Losing Willie McGee

Photo: Willie McGee Courtesy of New York Public Library

The toll a failed political campaign takes on an individual can be devastating, none more so than when a life hangs in the balance. When Willie McGee was executed by the state of Mississippi in 1951, his loss was felt deeply by progressives and leftists who spent years trying to exonerate him. That frustration and disappointment was expressed in poetry and in taking to the streets to avenge him. Losing Willie McGee became a symbol of the uphill battle Cold War civil rights advocates faced in trying to expose an unjust legal system stunted by racism and anticommunism.

In November 1945, Willie McGee, a World War II veteran was arrested in Laurel Mississippi for the alleged rape of a white woman named Wiletta Hawkins.

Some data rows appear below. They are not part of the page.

(* ===== verification/LinCheck.v ===== *)
(** * The linearizability checker: linearizability/{linearizability,model,models}.go

    Histories, the doubly linked list of call and return entries, and the search
    of [checkSingle], which lifts linearized operations out of the list and puts
    them back when it backtracks.  The list lives in a heap of nodes whose
    [next] and [prev] fields are maps from addresses to addresses, nil being a
    missing key; a nil dereference panics.

    [sort.Sort] is an argument: the standard library promises a permutation in
    which no entry comes before one of smaller time, and not that the order of
    entries of equal time is kept. *)

From stdpp Require Import base list list_numbers gmap strings sorting.
From S2P Require Import Prelude Bitset.
Open Scope Z_scope.

(** ** Histories and models (model.go) *)
Record Operation (V : Type) : Type := mkOperation {
  Input : V; CallTime : Z; Output : V; ReturnTime : Z
}.
Arguments mkOperation {V} _ _ _ _.
Arguments Input {V} _.
Arguments CallTime {V} _.
Arguments Output {V} _.
Arguments ReturnTime {V} _.

(** [EventKind] and [entryKind]. *)
Inductive EventKind : Type := CallEvent | ReturnEvent.

#[export] Instance EventKind_eq_dec : EqDecision EventKind.
Proof. solve_decision. Defined.

Record Event (V : Type) : Type := mkEvent { ev_Kind : EventKind; ev_Value : V; ev_Id : Z }.
Arguments mkEvent {V} _ _ _.
Arguments ev_Kind {V} _.
Arguments ev_Value {V} _.
Arguments ev_Id {V} _.

(** Optional functions of a model are [option]s; a function that asserts the
    dynamic type of a value may panic. *)
Record Model (V St : Type) : Type := mkModel {
  Partition : option (list (Operation V) -> outcome (list (list (Operation V))));
  PartitionEvent : option (list (Event V) -> outcome (list (list (Event V))));
  Init : St;
  Step : St -> V -> V -> outcome (bool * St);
  Equal : option (St -> St -> bool)
}.
Arguments mkModel {V St} _ _ _ _ _.
Arguments Partition {V St} _.
Arguments PartitionEvent {V St} _.
Arguments Init {V St} _.
Arguments Step {V St} _ _ _ _.
Arguments Equal {V St} _.

Definition NoPartition {V} (history : list (Operation V)) : outcome (list (list (Operation V))) :=
  Ret [history].
Definition NoPartitionEvent {V} (history : list (Event V)) : outcome (list (list (Event V))) :=
  Ret [history].
Definition ShallowEqual `{EqDecision St} (state1 state2 : St) : bool := bool_decide (state1 = state2).

Definition fillDefault {V} `{EqDecision St} (model : Model V St) : Model V St :=
  mkModel (Some (default NoPartition (Partition model)))
    (Some (default NoPartitionEvent (PartitionEvent model)))
    (Init model) (Step model) (Some (default ShallowEqual (Equal model))).

(** ** Entries *)
Record entry (V : Type) : Type := mkEntry {
  e_kind : EventKind; e_value : V; e_id : Z; e_time : Z
}.
Arguments mkEntry {V} _ _ _ _.
Arguments e_kind {V} _.
Arguments e_value {V} _.
Arguments e_id {V} _.
Arguments e_time {V} _.

(** The order of [byTime]. *)
Definition Less {V} (a b : entry V) : bool := e_time a <? e_time b.

(** The loop of [makeEntries]. *)
Fixpoint rawEntries {V} (id : Z) (history : list (Operation V)) : list (entry V) :=
  match history with
  | [] => []
  | elem :: history' =>
      mkEntry CallEvent (Input elem) id (CallTime elem)
        :: mkEntry ReturnEvent (Output elem) id (ReturnTime elem)
        :: rawEntries (id + 1) history'
  end.

Definition makeEntries {V} (sort : list (entry V) -> list (entry V)) (history : list (Operation V))
    : list (entry V) := sort (rawEntries 0 history).

Fixpoint renumberLoop {V} (events : list (Event V)) (m : gmap Z Z) (id : Z) : list (Event V) :=
  match events with
  | [] => []
  | v :: events' =>
      match m !! ev_Id v with
      | Some r => mkEvent (ev_Kind v) (ev_Value v) r :: renumberLoop events' m id
      | None => mkEvent (ev_Kind v) (ev_Value v) id
                  :: renumberLoop events' (<[ev_Id v := id]> m) (id + 1)
      end
  end.
Definition renumber {V} (events : list (Event V)) : list (Event V) := renumberLoop events ∅ 0.

Definition convertEntries {V} (events : list (Event V)) : list (entry V) :=
  (fun elem => mkEntry (ev_Kind elem) (ev_Value elem) (ev_Id elem) (-1)) <$> events.

(** ** The linked list *)

(** The fields of a node that never change; [n_match] is nil for a return. *)
Record node (V : Type) : Type := mkNode { n_value : option V; n_match : option nat; n_id : Z }.
Arguments mkNode {V} _ _ _.
Arguments n_value {V} _.
Arguments n_match {V} _.
Arguments n_id {V} _.

Record links : Type := mkLinks { nexts : gmap nat nat; prevs : gmap nat nat }.

Definition set_next (x : nat) (y : option nat) (h : links) : links :=
  mkLinks (partial_alter (fun _ => y) x (nexts h)) (prevs h).
Definition set_prev (x : nat) (y : option nat) (h : links) : links :=
  mkLinks (nexts h) (partial_alter (fun _ => y) x (prevs h)).

(** [p.f] of a pointer that may be nil. *)
Definition deref {A} (p : option A) : outcome A :=
  match p with Some a => Ret a | None => Panic end.

Definition insertBefore (n : nat) (mark : option nat) (h : links) : links :=
  match mark with
  | None => h
  | Some mk =>
      let beforeMark := prevs h !! mk in
      let h1 := set_next n (Some mk) (set_prev mk (Some n) h) in
      match beforeMark with
      | None => h1
      | Some bm => set_next bm (Some n) (set_prev n (Some bm) h1)
      end
  end.

(** The fuel is the number of nodes. *)
Fixpoint lengthLoop (fuel : nat) (h : links) (n : option nat) : Z :=
  match fuel, n with
  | S fuel', Some x => 1 + lengthLoop fuel' h (nexts h !! x)
  | _, _ => 0
  end.

(** [makeLinkedEntries], whose loop runs from the last entry to the first: a
    node's address is the number of the nodes made before it. *)
Fixpoint makeLinkedEntries {V} (entries : list (entry V))
    : list (node V) * links * option nat * gmap Z nat :=
  match entries with
  | [] => ([], mkLinks ∅ ∅, None, ∅)
  | elem :: entries' =>
      let '(nodes, h, root, matches) := makeLinkedEntries entries' in
      let a := length nodes in
      if decide (e_kind elem = ReturnEvent) then
        (nodes ++ [mkNode (Some (e_value elem)) None (e_id elem)], insertBefore a root h, Some a,
         <[e_id elem := a]> matches)
      else
        (nodes ++ [mkNode (Some (e_value elem)) (matches !! e_id elem) (e_id elem)],
         insertBefore a root h, Some a, matches)
  end.

(** [entry.prev.next = entry.next; entry.next.prev = entry.prev], with nil
    checked for where the code does. *)
Definition lift (match_ : option nat) (e : nat) (h : links) : outcome links :=
  p ← deref (prevs h !! e);
  let h1 := set_next p (nexts h !! e) h in
  q ← deref (nexts h1 !! e);
  let h2 := set_prev q (prevs h1 !! e) h1 in
  m ← deref match_;
  pm ← deref (prevs h2 !! m);
  let h3 := set_next pm (nexts h2 !! m) h2 in
  match nexts h3 !! m with
  | Some qm => Ret (set_prev qm (prevs h3 !! m) h3)
  | None => Ret h3
  end.

Definition unlift (match_ : option nat) (e : nat) (h : links) : outcome links :=
  m ← deref match_;
  pm ← deref (prevs h !! m);
  let h1 := set_next pm (Some m) h in
  let h2 := match nexts h1 !! m with Some qm => set_prev qm (Some m) h1 | None => h1 end in
  p ← deref (prevs h2 !! e);
  let h3 := set_next p (Some e) h2 in
  q ← deref (nexts h3 !! e);
  Ret (set_prev q (Some e) h3).

(** ** The search *)
Section Check.
Context {V St : Type}.

Definition cacheContains (equal : St -> St -> bool) (cache : gmap Z (list (bitset * St)))
    (linearized : bitset) (state : St) : bool :=
  existsb (fun elem => equals linearized elem.1 && equal state elem.2)
    (default [] (cache !! hash linearized)).

Record search : Type := mkSearch {
  s_links : links;
  s_entry : option nat;
  s_linearized : bitset;
  s_cache : gmap Z (list (bitset * St));
  s_calls : list (nat * St);
  s_state : St
}.

(** The body of the loop of [checkSingle]: the next state of the search, or the
    result of a return statement. *)
Definition checkBody (model : Model V St) (equal : St -> St -> bool) (nodes : list (node V))
    (head : nat) (c : search) : outcome (search + bool) :=
  e ← deref (s_entry c);
  n ← deref (nodes !! e);
  match n_match n with
  | Some m =>
      mn ← deref (nodes !! m);
      v ← deref (n_value n);
      o ← deref (n_value mn);
      '(ok, newState) ← Step model (s_state c) v o;
      let skip := mkSearch (s_links c) (nexts (s_links c) !! e) (s_linearized c) (s_cache c)
                    (s_calls c) (s_state c) in
      if ok : bool then
        newLinearized ← set (clone (s_linearized c)) (n_id n);
        if cacheContains equal (s_cache c) newLinearized newState then Ret (inl skip)
        else
          let h := hash newLinearized in
          let cache := <[h := default [] (s_cache c !! h) ++ [(newLinearized, newState)]]> (s_cache c) in
          linearized ← set (s_linearized c) (n_id n);
          l ← lift (n_match n) e (s_links c);
          Ret (inl (mkSearch l (nexts l !! head) linearized cache ((e, s_state c) :: s_calls c) newState))
      else Ret (inl skip)
  | None =>
      match s_calls c with
      | [] => Ret (inr false)
      | (e', st) :: calls =>
          n' ← deref (nodes !! e');
          linearized ← clear (s_linearized c) (n_id n');
          l ← unlift (n_match n') e' (s_links c);
          Ret (inl (mkSearch l (nexts l !! e') linearized (s_cache c) calls st))
      end
  end.

(** The loop; [kill] is what each iteration reads from the flag, and the fuel
    bounds the number of iterations: [None] when it runs out. *)
Fixpoint checkLoop (fuel : nat) (kill : nat -> Z) (model : Model V St) (equal : St -> St -> bool)
    (nodes : list (node V)) (head : nat) (c : search) : outcome (option bool) :=
  match fuel with
  | O => Ret None
  | S fuel' =>
      match nexts (s_links c) !! head with
      | None => Ret (Some true)
      | Some _ =>
          if negb (kill fuel =? 0) then Ret (Some false)
          else
            r ← checkBody model equal nodes head c;
            match r with
            | inl c' => checkLoop fuel' kill model equal nodes head c'
            | inr b => Ret (Some b)
            end
      end
  end.

Definition checkSingle (fuel : nat) (kill : nat -> Z) (model : Model V St) (equal : St -> St -> bool)
    (subhistory : list (node V) * links * option nat) : outcome (option bool) :=
  let '(nodes, h, root) := subhistory in
  let n := Z.quot (lengthLoop (length nodes) h root) 2 in
  let head := length nodes in
  let h1 := insertBefore head root h in
  checkLoop fuel kill model equal (nodes ++ [mkNode None None (2 ^ 64 - 1)]) head
    (mkSearch h1 root (newBitset n) ∅ [] (Init model)).
End Check.
Arguments search : clear implicits.

(** ** The key/value model (models.go) *)
Record KvInput : Type := mkKvInput { ki_Op : Z; ki_Key : string; ki_Value : string }.
Record KvOutput : Type := mkKvOutput { ko_Value : string }.

(** An [interface{}] that holds a KvInput or a KvOutput. *)
Inductive KvValue : Type := KvIn (i : KvInput) | KvOut (o : KvOutput).

Definition KvStep (state : string) (input output : KvValue) : outcome (bool * string) :=
  match input, output with
  | KvIn inp, KvOut out =>
      if ki_Op inp =? 0 then Ret (bool_decide (ko_Value out = state), state)
      else if ki_Op inp =? 1 then Ret (true, ki_Value inp)
      else Ret (true, state +:+ ki_Value inp)
  | _, _ => Panic
  end.

(** The loop of the partition function. *)
Fixpoint KvPartitionLoop (history : list (Operation KvValue))
    (m : gmap string (list (Operation KvValue))) : outcome (gmap string (list (Operation KvValue))) :=
  match history with
  | [] => Ret m
  | v :: history' =>
      match Input v with
      | KvIn i => KvPartitionLoop history' (<[ki_Key i := default [] (m !! ki_Key i) ++ [v]]> m)
      | KvOut _ => Panic
      end
  end.

(** One history per key; Go ranges over the map in any order. *)
Definition KvPartition (history : list (Operation KvValue))
    : outcome (list (list (Operation KvValue))) :=
  m ← KvPartitionLoop history ∅;
  Ret ((map_to_list m).*2).

Definition KvModel : Model KvValue string :=
  mkModel (Some KvPartition) None "" KvStep (Some ShallowEqual).

(** ** Collecting the results of the partitions *)

(** What the [select] of CheckOperationsTimeout receives: the result of a
    partition, or the timeout. *)
Inductive arrival : Type := Result (b : bool) | TimedOut.

(** The loop of CheckOperationsTimeout and CheckEventsTimeout; it blocks when
    nothing arrives any more. *)
Fixpoint collect (partitions : Z) (count : Z) (ok : bool) (arrivals : list arrival) : outcome bool :=
  match arrivals with
  | [] => Block
  | TimedOut :: _ => Ret ok
  | Result r :: arrivals' =>
      let ok' := ok && r in
      if negb ok' then Ret ok'
      else if partitions <=? count + 1 then Ret ok'
      else collect partitions (count + 1) ok' arrivals'
  end.

Section CheckAll.
Context {V St : Type} `{EqDecision St} (sort : list (entry V) -> list (entry V)).
Context (fuel : nat) (kill : nat -> Z).

(** The goroutine of one partition. *)
Definition checkPartition (model : Model V St) (entries : list (entry V)) : outcome (option bool) :=
  checkSingle fuel kill model (default ShallowEqual (Equal model)) (makeLinkedEntries entries).1.

(** The results in the order [schedule] in which the partitions finish, [None]
    being the timeout; a partition without a result does not send one. *)
Definition arrivals_of (results : list (outcome (option bool))) (schedule : list (option nat))
    : list arrival :=
  omap (fun k => match k with
    | None => Some TimedOut
    | Some k => match results !! k with Some (Ret (Some b)) => Some (Result b) | _ => None end
    end) schedule.

Definition CheckOperationsTimeout (model0 : Model V St) (history : list (Operation V))
    (schedule : list (option nat)) : outcome bool :=
  let model := fillDefault model0 in
  partitions ← (default NoPartition (Partition model)) history;
  let results := (fun sub => checkPartition model (makeEntries sort sub)) <$> partitions in
  collect (len partitions) 0 true (arrivals_of results schedule).

(** No timeout: the schedule has none. *)
Definition CheckOperations (model : Model V St) (history : list (Operation V)) (order : list nat)
    : outcome bool := CheckOperationsTimeout model history (Some <$> order).

Definition CheckEventsTimeout (model0 : Model V St) (history : list (Event V))
    (schedule : list (option nat)) : outcome bool :=
  let model := fillDefault model0 in
  partitions ← (default NoPartitionEvent (PartitionEvent model)) history;
  let results := (fun sub => checkPartition model (convertEntries (renumber sub))) <$> partitions in
  collect (len partitions) 0 true (arrivals_of results schedule).

Definition CheckEvents (model : Model V St) (history : list (Event V)) (order : list nat)
    : outcome bool := CheckEventsTimeout model history (Some <$> order).
End CheckAll.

Hawkins claimed that McGee broke into her home and raped her while her husband was asleep in the next room, she reported the assault two days later. The police initially arrested several Black men for questioning and zeroed in on Floyd Nix who worked for the Hawkins family. But the next day McGee was arrested and taken to Jackson for questioning where he was held for a month without benefit of an attorney. During that time he confessed to the rape, a confession he claimed was forced. He was found guilty and sentenced to death, a sentence to be carried out on January 7, 1946.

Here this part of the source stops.